A common aspect of many cloud-based storage offerings is the reliability and availability of the service. Figure 5.6 depicts an abstracted view of how many individual disks in many aggregated storage devices are composed into a virtualized unit of storage.
FIGURE 5.6 Cloud storage: replication and availability.
Replication of data is performed at a low level by such mechanisms as RAID or by a file system. One such file system is ZFS, which was designed by Sun Microsystems as both a file system and a volume manager. ZFS supports high storage capacities and performs numerous security relevant functions including copy-on-write cloning and continuous integrity checking along with automatic repair.
One of the more recent trends in online cloud-based storage is the cloud storage gateway. Several vendors offer such solutions that are generally implemented as an appliance that resides onsite at the customer premises. These appliances can provide multiple features, including:
- Translation of client-used APIs and protocols (such as REST or SOAP) to those that are used by cloud-based storage services (such as NFS, iSCSI, or Fibre Channel). The goal is to enable integration with existing applications over standard network protocols.

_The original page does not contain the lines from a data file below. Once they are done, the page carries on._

(* ===== verification/Demo.v ===== *)
(** * A small concrete deployment

    One tenant, one SSH role, one ready hub on [10.9.0.0/29] with two
    clients, and two operators.  The witnesses of the later files evaluate
    the modelled code on it. *)

From S2P Require Import Prelude PyStr Models Session.

Definition demo_tenant : Tenant := mkTenant "Default" "default" "10.9.0.0/16" 0.
Definition demo_tenant2 : Tenant := mkTenant "Lab" "lab" "10.42.0.0/16" 0.
Definition demo_key : SSHKey := mkSSHKey (Some 1) "ops" ca 0.

Definition demo_server : Server :=
  mkServer (Some 1) "hub.example" 22 "ubuntu" 1 "vpn.example" 51820 "wg0"
    "10.9.0.0/29" "10.9.0.1/29" "hubkey=" ready 0 no_host_cert 3 2.

Definition demo_server2 : Server :=
  mkServer (Some 2) "hub2.example" 22 "ubuntu" 1 "vpn2.example" 51820 "wg0"
    "10.42.0.0/24" "10.42.0.1/24" "hub2key=" ready 0 no_host_cert 0 0.

Definition demo_client (name address key : string) (s : NodeStatus) : Client :=
  mkClient (Some 1) name (Some "host.example") 22 (Some "ubuntu") (Some 1) 1 address key false
    s 0 no_host_cert.

Definition demo_operator : Operator := mkOperator None "alice" None admin active 0.
Definition demo_operator2 : Operator := mkOperator None "bob" None operator active 0.

Definition demo_db : DB :=
  mkDB (mkTable {[1 := demo_tenant; 2 := demo_tenant2]} 3)
       (mkTable {[1 := demo_key]} 2)
       (mkTable {[1 := demo_server; 2 := demo_server2]} 3)
       (mkTable {[1 := demo_client "a" "10.9.0.2/32" "ka=" ready;
                  2 := demo_client "b" "10.9.0.4/32" "kb=" pending]} 3)
       (mkTable {[1 := demo_operator; 2 := demo_operator2]} 3)
       (mkTable {[1 := mkOperatorTenant 2 1 operator 0]} 2)
       empty_table empty_table empty_table empty_table.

- Backup and recovery capabilities that work with in-cloud storage.
- Onsite encryption of data that keeps keys local to the onsite appliance.
The vendors and products in this space include Gladnet, Nasuni Cloud Storage Gateway, StorSimple, and Emulex. The product and solutions that are available are seeing rapid changes and new functionality. Figure 5.7 depicts a typical cloud storage gateway application as it is used to augment local storage by acting as an onsite secondary copy and as an intermediary to the CSP storage service.
FIGURE 5.7 Cloud storage gateway appliance.